What is the goal of the HireVue Assessment Score?
The purpose of the HireVue Assessments Score is to help you find successful candidates, save recruiter time, and reduce time to hire. Our I/O psychologists help you identify the best interview questions to ask for your position. Then HireVue software looks at interview responses for behaviors associated with job success and sorts those interviews the top of your list.
What does the HireVue Assessment Score measure?
The HireVue Assessment score is a percentile ranking.* An interview with a higher score has demonstrated more behaviors and abilities associated with job success than interviews with lower scores. This score enables you to sort interviews with more behaviors associated with job success to the top of your list. Interviews with less evidence of the behaviors and abilities that are associated with job success are sorted to the bottom of your list.
Please note: The percentile ranking is the percentage of interview scores lower than that score. For example, a percentile score of 75% indicates that the interview scored greater than 75% of the interview population.
What data is used for the HireVue Assessment Score?
HireVue uses video interviews and game-based challenges to identify tens of thousands of behaviors, traits, and qualities that signal job performance.
- HireVue Interviews look at the Applicant's verbal responses, which are then transcribed and analyzed using Natural Language Processing which assigns meaning to what they've said. No data from the video portion of the interview is scored. We have over 15 competencies that can be measured by our interview assessments.
- Game Challenges measure cognitive skills, emotional intelligence and/or personality. The cognitive games looks at traits like visuospatial and numerical skills, memory, and pattern recognition; emotional intelligence games look at empathy, influence and collaboration; and our personality games look at a combination of agreeableness, conscientiousness, emotional stability, extraversion, and openness.
What do I do with interviews after they are scored?
Ultimately, the next step in your hiring process is up to you. Once interviews have been scored, now you can sort them. We recommend sorting and reviewing your interviews by HireVue Assessment Score from top tier, to middle tier, to bottom tier.
How does HireVue help minimize bias in the Assessment Score?
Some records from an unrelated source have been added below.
(** X19: pressing Create Room for a name that is already a room: the
    component emits [createRoom] and, because its current room changed,
    [joinRoom] for the same name.  The server refuses the first and
    accepts the second, so the session ends up a member of the room and
    the component shows the room's log together with the error
    ["Room already exists"]. *)
Theorem client_creates_existing_room (c : Chat.state) (st : Server)
    (id now : string) :
  reachable st → id ∈ sockets st →
  Chat.username c ≠ "" → Chat.room c ≠ "" →
  Chat.currentRoom c ≠ Chat.room c →
  JStr (Chat.room c) ∈ JsMap.keys (rooms st) →
  let r := Chat.room c in
  let clicked := Chat.click Chat.createRoom c in
  let res := run (requests_of id now clicked.2) st in
  let shown := Chat.deliver (received id res.2) clicked.1 in
  clicked.2 = [Chat.EmitCreateRoom r; Chat.EmitJoinRoom r]
  ∧ id ∈ members res.1 r
  ∧ Chat.currentRoom shown = r
  ∧ Chat.error shown = "Room already exists"
  ∧ Chat.messages shown = room_log st r.
Proof.
  intros Hreach Hconn Hu Hr Hcur Hin r clicked res shown.
  pose proof (has_key _ _ Hin) as Hhas.
  assert (clicked
          = (({| Chat.username := Chat.username c;
                 Chat.tempUsername := Chat.tempUsername c;
                 Chat.room := r; Chat.message := Chat.message c;
                 Chat.messages := Chat.messages c;
                 Chat.rooms := Chat.rooms c;
                 Chat.currentRoom := r; Chat.error := "";
                 Chat.localStorage :=
                   <["currentRoom" := r]> (Chat.localStorage c) |}),
             [Chat.EmitCreateRoom r; Chat.EmitJoinRoom r])) as Hclick.
  { subst clicked. unfold Chat.click, Chat.createRoom.
    apply truthy_ne in Hu, Hr. fold r in Hr. fold r. rewrite Hu, Hr.
    cbn [andb]. unfold Chat.rendered, Chat.effect. cbn [Chat.currentRoom].
    rewrite bool_decide_eq_false_2 by done. by rewrite Hr. }
  subst shown res. rewrite Hclick. cbn [fst snd].
  unfold requests_of. cbn [fmap list_fmap to_request].
  rewrite !run_cons. cbn [run fst snd step]. rewrite app_nil_r.
  assert (createRoom id r st = (st, [socket_emit id (Error "Room already exists")]))
    as Hcreate.
  { unfold createRoom, r. by rewrite Hhas. }
  rewrite Hcreate. cbn [fst snd].
  destruct (joinRoom_present_state id r st Hhas) as (_ & _ & _ & Hmem).
  split; [done|]. split.
  { rewrite Hmem, bool_decide_eq_true_2 by done. set_solver. }
  rewrite received_app, (joinRoom_caller_receives _ _ _ Hhas).
  rewrite received_cons. unfold socket_emit. cbn [dest ev].
  rewrite bool_decide_eq_true_2 by set_solver. done.
Qed.


(** ** Sessions that are not members *)

(** X20: the server does not ask that the sender of a message be in the
    room: a message from a session outside the room is logged and reaches
    every member, while its sender, being neither a member nor the
    socket the room is named after, receives nothing. *)
Theorem sendMessage_from_outside (st : Server) (id id1 r m u now : string) :
  reachable st →
  r ≠ "" → m ≠ "" → u ≠ "" →
  id1 ∈ members st r →
  id ∉ members st r → id ≠ r →
  let res := step id (SendMessage (Payload (Some r) (Some m) (Some u)) now) st in
  received id1 res.2 = [Message (MessageData u m now)]
  ∧ received id res.2 = []
  ∧ room_log res.1 r = room_log st r ++ [JObj (MessageData u m now)].
Proof.
  intros Hreach Hr Hm Hu Hin Hout Hne res. subst res. cbn [step].
  destruct (reachable_consistent _ Hreach) as [Hsub Hadp].
  unfold room_log. rewrite (sendMessage_valid _ _ _ _ _ Hr Hm Hu).
  cbn [fst snd]. rewrite !received_cons. cbn [dest ev].
  rewrite (bool_decide_eq_true_2 (id1 ∈ _)) by (by apply Hsub).
  rewrite (bool_decide_eq_false_2 (id ∈ _)).
  2:{ intros Hx. destruct (Hadp _ _ Hx) as [_ [?|?]]; done. }
  repeat split; [done..|].
  match goal with |- context [saveMessages r ?s] =>
    destruct (saveMessages_registry r s) as (_ & -> & _ & _) end.
  simpl. by rewrite get_set_same.
Qed.

(** X21: a session starts outside every room: when a socket that was
    not connected connects in a reachable state, it is a member of no
    room, it alone is sent something, namely one room list with the
    current names, and the registry is as before. *)
Theorem connection_starts_roomless (st : Server) (id : string) :
  reachable st → id ∉ sockets st →
  in_no_room id (connection id st).1
  ∧ (connection id st).2
    = [Emit {[id]} (RoomList (JsMap.keys (rooms st)))]
  ∧ rooms (connection id st).1 = rooms st
  ∧ roomMessages (connection id st).1 = roomMessages st
  ∧ disk (connection id st).1 = disk st.
Proof.
  intros Hreach Hnew. split; [|done].
  unfold in_no_room. simpl.
  eapply Forall_impl; [by apply reachable_rooms_connected|].
  simpl. set_solver.
Qed.

End server.

(** * Worked examples on the sample installation *)

(** Started in a directory that holds nothing yet, the server makes the
    two storage directories and has no room. *)
Lemma start_bare_installation :
  start sample_dirname (MkFS {[ sample_dirname ]} ∅)
  = Some (boot sample_dirname (fresh_disk sample_dirname))
  ∧ rooms (boot sample_dirname (fresh_disk sample_dirname)) = []
  ∧ writable (fresh_disk sample_dirname) (ROOMS_FILE sample_dirname) = true.
Proof. repeat split; vm_compute; done. Qed.

Lemma two_in_general_reachable :
  reachable sample_dirname (two_in_general sample_dirname).
Proof.
  unfold two_in_general. apply reachable_run; [apply reachable_boot|].
  compute_done.
Qed.

(** B creates the new room ["random"]; A asks for ["general"] again. *)
Lemma createRoom_spec_witness :
  let st := two_in_general sample_dirname in
  ((createRoom sample_dirname "B" "random" st).2
   = [socket_emit "B" (RoomCreated "random");
      Emit (sockets st) (RoomList [JStr "general"; JStr "random"])]
   ∧ JsMap.get (JStr "random")
       (roomMessages (createRoom sample_dirname "B" "random" st).1) = Some []
   ∧ files (disk (createRoom sample_dirname "B" "random" st).1)
       !! ROOMS_FILE sample_dirname
     = Some [JStr "general"; JStr "random"])
  ∧ createRoom sample_dirname "A" "general" st
    = (st, [socket_emit "A" (Error "Room already exists")]).
Proof.
  intros st.
  destruct (createRoom_spec sample_dirname st "B" "random") as [Hfresh _].
  destruct (createRoom_spec sample_dirname st "A" "general") as [_ Htaken].
  split.
  - destruct Hfresh as (Hout & _ & _ & Hlog & Hfile & _); [compute_done|].
    split; [exact Hout|]. split; [exact Hlog|]. apply Hfile. reflexivity.
  - apply Htaken. compute_done.
Defined.

(** A asks for a room that does not exist, and joins ["general"] a
    second time. *)
Lemma joinRoom_spec_witness :
  let st := two_in_general sample_dirname in
  joinRoom "A" "nowhere" st
  = (st, [socket_emit "A" (Error "Room does not exist")])
  ∧ received "A" (joinRoom "A" "general" st).2
    = [RoomJoined "general"; PreviousMessages []; UserJoined "A"].
Proof.
  intros st.
  destruct (joinRoom_spec sample_dirname st "A" "nowhere") as [Habsent _].
  destruct (joinRoom_spec sample_dirname st "A" "general") as [_ Hpresent].
  split.
  - apply Habsent. compute_done.
  - destruct Hpresent as (_ & _ & Hrec & _); [compute_done|]. exact Hrec.
Defined.

(** B, a member of ["general"], gets alice's message. *)
Lemma sendMessage_broadcast_witness :
  ∃ messageData,
    received "B"
      (sendMessage sample_dirname
         (Payload (Some "general") (Some "hi") (Some "alice")) "10:00:00 AM"
         (two_in_general sample_dirname)).2
    = [Message messageData]
    ∧ user messageData = "alice" ∧ text messageData = "hi"
    ∧ time messageData ≠ "".
Proof.
  destruct (sendMessage_broadcast sample_dirname
              (two_in_general sample_dirname)
              "general" "hi" "alice" "10:00:00 AM" "B")
    as (messageData & Hrec & _ & Hu & Ht & Hne & _).
  - apply two_in_general_reachable.
  - discriminate.
  - discriminate.
  - discriminate.
  - discriminate.
  - compute_done.
  - exists messageData. by repeat split.
Defined.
We search for and ignore anything that could potentially cause bias against certain demographic groups—age, race, gender, etc. Since we are collecting thousands of data points, removing data that contributes to bias does not impact the overall validity of the model. To ensure every model the HireVue team builds is scientifically validated and avoids this scenario, we follow these steps:
- Audit the incoming data and the performance-based model to identify any bias against certain demographic groups.
- Use the video data to predict demographic group membership and identify the features that are most strongly indicative of the adversely impacted group (if adverse impact is found).
- Remove identification of behaviors or traits that are strongly indicative of the adversely impacted demographic group.
- Re-train the model.
- Repeat this process until bias is mitigated.
Example: We may notice that women are systematically scored lower than men. This may be due to overt bias in the training data or the fact that women were underrepresented in the data set. As features (ie. words or phrases) are removed from the scoring model, or have their contribution to the score reduced, it becomes less and less possible to predict the gender of a candidate and therefore, less possible to mimic the discrimination in the data.
Would potentially successful candidates ever appear in the bottom tier?
No assessment or test is perfectly accurate. We strive to make our assessment as accurate and reliable as possible, and we measure both of these qualities to ensure we meet and exceed scientific and legal standards for accurate measurement. Keeping your models updated to our most current versions is an easy way to maximize accuracy.
We can improve this over time by using data from your candidates and (successful) hires. By combining interviews and job performance data from your company, we can fine-tune the model to understand what success looks like at your organization. This does require a large volume of data to retrain the model, but is an excellent way to boost the accuracy of your scores.
Please note that this doesn't happen automatically and your model isn't updating itself over time. To reduce the risk of bias or the model scoring something that it shouldn't, this process always involves consultation from a HireVue IO Psychology Consultant and/or Customer Success Director.
New interviews may have behaviors that HireVue has not been exposed to or learned about. The previous behaviors identified may not be the only ones that can predict success. The top tier has the highest percentage of potentially successful employees. However, you may find successful employees in the middle or bottom tiers, but that is statistically less likely.
How do Competency Scores work within the HireVue Assessment Score?
Each competency that is measured for your position is scored according to the candidates ability in that area. This is generally based on a single question that specifically measures that competency. The exception is communication, which is scored based on the entire interview.
We score a candidate's ability on a 1-5 scale from novice to expert based on our global norm group.
The competency scores are added together to create a combined score. The combined score is what we use to rank candidates against the cohort and generate the percentile ranking score that we use as the “HireVue Assessment Score.”
Remember that the competency scores are based on an external norm group, while the HireVue Assessment Score is based specifically on your candidates. So it is normal that your candidate with an average HireVue Assessment Score (ie. around 50%) may not have an average competency score of 3. If their score is closer to 4 then your candidates are demonstrating a greater level of competency on average than our norm group, and if closer to 2 then they are demonstrating a lower level of competency.